More Interesting Facts About,

the dragon paradox...

It's really no wonder I became so obsessed. However, there was a problem: none of my fonts were aligned. Books and documentaries disagreed about whether dragons were friendly or aggressive, two-legged or four-legged, a few meters long or a few hundred. Looking directly at global myths and legends only frustrated me even more: everything seemed inconsistent, as if these things were made up... But I wasn't ready to give in: 'obviously,' I assured myself, "there are multiple species of dragons, and different species." cultures have interacted with different ones.” This taxonomy-based explanation for the divergences in folklore was the loophole that many of my favorite dragon media employed anyway.
the dragon paradox
So, I began obsessively categorizing dragons in fiction and. mythology, disqualifying interpretations that didn't meet my made-up criteria for 'real dragons' If a dragon had hair: It wasn't a dragon, if it couldn't fly: It wasn't a dragon, if it sang about reading... actually those dragons. They got a pass, I thought blue was cool. Looking back, this total obsession with ranking is... kind of fun, and kind of, uh... I spent a lot of time wandering around imagined realms during this period, researching and looking for dragons And while I remember being happy, I also remember feeling isolated and generally confused by the fact that everyone seemed to interact with the world so differently than I did.
the dragon paradox
And somehow, I thought the solution was… to talk more about dragons. I felt that if I could explain the topic well enough, if I could unravel the taxonomy and resolve the paradox, I could… I don't know. So it almost felt like fate when at the peak of my dragon-themed social idiosyncrasy, DreamWorks released the first film How to Train Your Dragon: A Story About Dragons, but Also About Otherness; maturity; empathy; loneliness; and being an outsider because you like dragons too much. Yes, it's no surprise that this movie struck a chord with my young self. At its core, How to Train Your Dragon explores why a social outsider might sympathize or even relate to the non-human or monstrous.

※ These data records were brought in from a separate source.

(** * The AssemblyScript toolchain of the compute package

    A shallow embedding of [pkg/compute/assemblyscript.go].  The toolchain
    talks to the host machine only through a handful of library calls
    ([exec.LookPath], [filepath.Abs], [common.FileExists], [os.Getwd],
    [exec.Command], [common.NewStreamingExec], ...).  Those calls are the
    fields of a host interface over an abstract machine state; the
    toolchain's methods are written in a small state monad over a [World]
    that carries the machine state, the journal of library calls made so
    far and the text written to the [io.Writer]. *)

From Stdlib Require Import String Ascii List Bool Arith Lia.
Import ListNotations.
Open Scope string_scope.

(** ** Errors *)

(** Go's [error] values as this file builds them.  [SysError] stands for an
    error value produced outside the package (os, os/exec, path/filepath,
    pkg/common); [Errorf] is [fmt.Errorf] with a plain message; [Wrapf] is
    [fmt.Errorf("<context>: %w", err)]; [RemediationError] is the struct of
    pkg/errors with the two fields this file sets. *)
Inductive error : Type :=
| SysError (msg : string)
| Errorf (msg : string)
| Wrapf (context : string) (err : error)
| RemediationError (Inner : error) (Remediation : string).

(** A Go [(T, error)] pair in which exactly one side is meaningful. *)
Inductive result (A : Type) : Type :=
| Ok (a : A)
| Err (e : error).
Arguments Ok {A} a.
Arguments Err {A} e.

(** The dynamic type of the error value is [RemediationError]. *)
Definition is_remediation (e : error) : bool :=
  match e with
  | RemediationError _ _ => true
  | _ => false
  end.

(** [errors.As(err, &RemediationError{})]: the first remediation error on the
    [%w] chain, if any. *)
Fixpoint as_remediation (e : error) : option error :=
  match e with
  | RemediationError _ _ => Some e
  | Wrapf _ inner => as_remediation inner
  | _ => None
  end.

(** ** Data of the toolchain contract *)

Record StarterKit : Type := mkStarterKit {
  kit_Name : string;
  kit_Path : string;
  kit_Tag : string
}.

(** [type AssemblyScript struct{}] *)
Inductive AssemblyScript : Type := mkAssemblyScript.

Definition Name (a : AssemblyScript) : string := "assemblyscript".

Definition DisplayName (a : AssemblyScript) : string := "AssemblyScript (beta)".

Definition StarterKits (a : AssemblyScript) : list StarterKit :=
  [ {| kit_Name := "Default";
       kit_Path := "https://github.com/fastly/compute-starter-kit-assemblyscript-default";
       kit_Tag := "v0.1.0" |} ].

Definition SourceDirectory (a : AssemblyScript) : string := "src".

Definition IncludeFiles (a : AssemblyScript) : list string := ["package.json"].

(** ** The host *)

Definition LF : string := String (ascii_of_nat 10) EmptyString.
Definition TAB : string := String (ascii_of_nat 9) EmptyString.

(** Pure library functions the file calls.  They are taken as parameters:
    [text.Bold] depends on the terminal, [filepath.Join] and
    [strings.TrimSpace] are the standard library's. *)
Record Lib : Type := mkLib {
  text_Bold : string -> string;
  filepath_Join : string -> string -> string;
  strings_TrimSpace : string -> string
}.

(** The calls that reach the machine, over a machine state [S].  The first
    five only read; the rest run a subprocess or create a directory and so
    return the next state.  [common_Exec] is [StreamingExec.Exec]: it also
    yields what the child wrote to the [io.Writer] it was given. *)
Record Host (S : Type) : Type := mkHost {
  exec_LookPath : string -> S -> result string;
  filepath_Abs : string -> S -> result string;
  os_Getwd : S -> result string;
  common_FileExists : string -> S -> bool;
  os_IsDir : string -> S -> bool;
  os_MkdirAll : string -> S -> option error * S;
  exec_Output : string -> list string -> S -> result string * S;
  exec_Start : string -> list string -> S -> option error * S;
  exec_Wait : string -> list string -> S -> option error * S;
  common_Exec : string -> list string -> list string -> bool -> S ->
                option error * list string * S
}.
Arguments exec_LookPath {S} _ _ _.
Arguments filepath_Abs {S} _ _ _.
Arguments os_Getwd {S} _ _.
Arguments common_FileExists {S} _ _ _.
Arguments os_IsDir {S} _ _ _.
Arguments os_MkdirAll {S} _ _ _.
Arguments exec_Output {S} _ _ _ _.
Arguments exec_Start {S} _ _ _ _.
Arguments exec_Wait {S} _ _ _ _.
Arguments common_Exec {S} _ _ _ _ _ _.

(** The journal of calls that reached the machine. *)
Inductive Call : Type :=
| CallLookPath (file : string)
| CallAbs (path : string)
| CallGetwd
| CallFileExists (path : string)
| CallIsDir (path : string)
| CallMkdirAll (path : string) (created : bool)
| CallOutput (name : string) (args : list string)
| CallStart (name : string) (args : list string)
| CallWait (name : string) (args : list string)
| CallExec (command : string) (args env : list string) (verbose : bool).

(** A call that starts (or tries to start) a child process. *)
Definition is_subprocess (c : Call) : bool :=
  match c with
  | CallOutput _ _ | CallStart _ _ | CallWait _ _ | CallExec _ _ _ _ => true
  | _ => false
  end.

(** A call that may write to the file system. *)
Definition is_write (c : Call) : bool :=
  match c with
  | CallMkdirAll _ _ => true
  | _ => is_subprocess c
  end.


Record World (S : Type) : Type := mkWorld {
  machine : S;
  calls : list Call;
  out : list string
}.
Arguments mkWorld {S} _ _ _.
Arguments machine {S} _.
Arguments calls {S} _.
Arguments out {S} _.

(** ** The monad *)

Definition M (S A : Type) : Type := World S -> A * World S.

Definition ret {S A : Type} (a : A) : M S A := fun w => (a, w).

Definition bind {S A B : Type} (m : M S A) (f : A -> M S B) : M S B :=
  fun w => let (a, w') := m w in f a w'.

Notation "x <- m ;; k" := (bind m (fun x => k))
  (at level 61, m at next level, right associativity).
Notation "m ;;; k" := (bind m (fun _ => k))
  (at level 61, right associativity).

Section Toolchain.

Context {S : Type}.
Variable L : Lib.
Variable H : Host S.

Definition note (c : Call) (w : World S) : World S :=
  mkWorld (machine w) (calls w ++ [c]) (out w).

(** [fmt.Fprintf(out, s)] *)
Definition Fprintf (s : string) : M S unit :=
  fun w => (tt, mkWorld (machine w) (calls w) (out w ++ [s])).

Definition LookPath (file : string) : M S (result string) :=
  fun w => (exec_LookPath H file (machine w), note (CallLookPath file) w).

Definition Abs (path : string) : M S (result string) :=
  fun w => (filepath_Abs H path (machine w), note (CallAbs path) w).

Definition Getwd : M S (result string) :=
  fun w => (os_Getwd H (machine w), note CallGetwd w).

Definition FileExists (path : string) : M S bool :=
  fun w => (common_FileExists H path (machine w), note (CallFileExists path) w).

Definition IsDir (path : string) : M S bool :=
  fun w => (os_IsDir H path (machine w), note (CallIsDir path) w).

Definition MkdirAll (path : string) : M S (option error) :=
  fun w =>
    let (e, s') := os_MkdirAll H path (machine w) in
    (e, mkWorld s' (calls w ++ [CallMkdirAll path
                                  (match e with None => true | Some _ => false end)])
                (out w)).

(** [exec.Command(name, args...).Output()] *)
Definition Output (name : string) (args : list string) : M S (result string) :=
  fun w =>
    let (r, s') := exec_Output H name args (machine w) in
    (r, mkWorld s' (calls w ++ [CallOutput name args]) (out w)).

(** [cmd.Start()] for [cmd := exec.Command(name, args...)] *)
Definition Start (name : string) (args : list string) : M S (option error) :=
  fun w =>
    let (e, s') := exec_Start H name args (machine w) in
    (e, mkWorld s' (calls w ++ [CallStart name args]) (out w)).

(** [cmd.Wait()] *)
Definition Wait (name : string) (args : list string) : M S (option error) :=
  fun w =>
    let (e, s') := exec_Wait H name args (machine w) in
    (e, mkWorld s' (calls w ++ [CallWait name args]) (out w)).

At the beginning of the film, the main character Hiccup desires social acceptance, which in his Viking culture requires physical strength and an unthinking willingness to commit violence against another demonized person (in this case, dragons), two traits he clearly lacks. When he finally gets the chance to slay a dragon and get approval, his guilt prevents him from finishing the job: "I did this." Instead, he nurses the creature back to health, and although Hiccup believes that the reason he befriended the dragon instead of killing it is because he is weak and thinks too much, it becomes clear that the real reason is because he couldn't. avoid connecting with the dragon. situation.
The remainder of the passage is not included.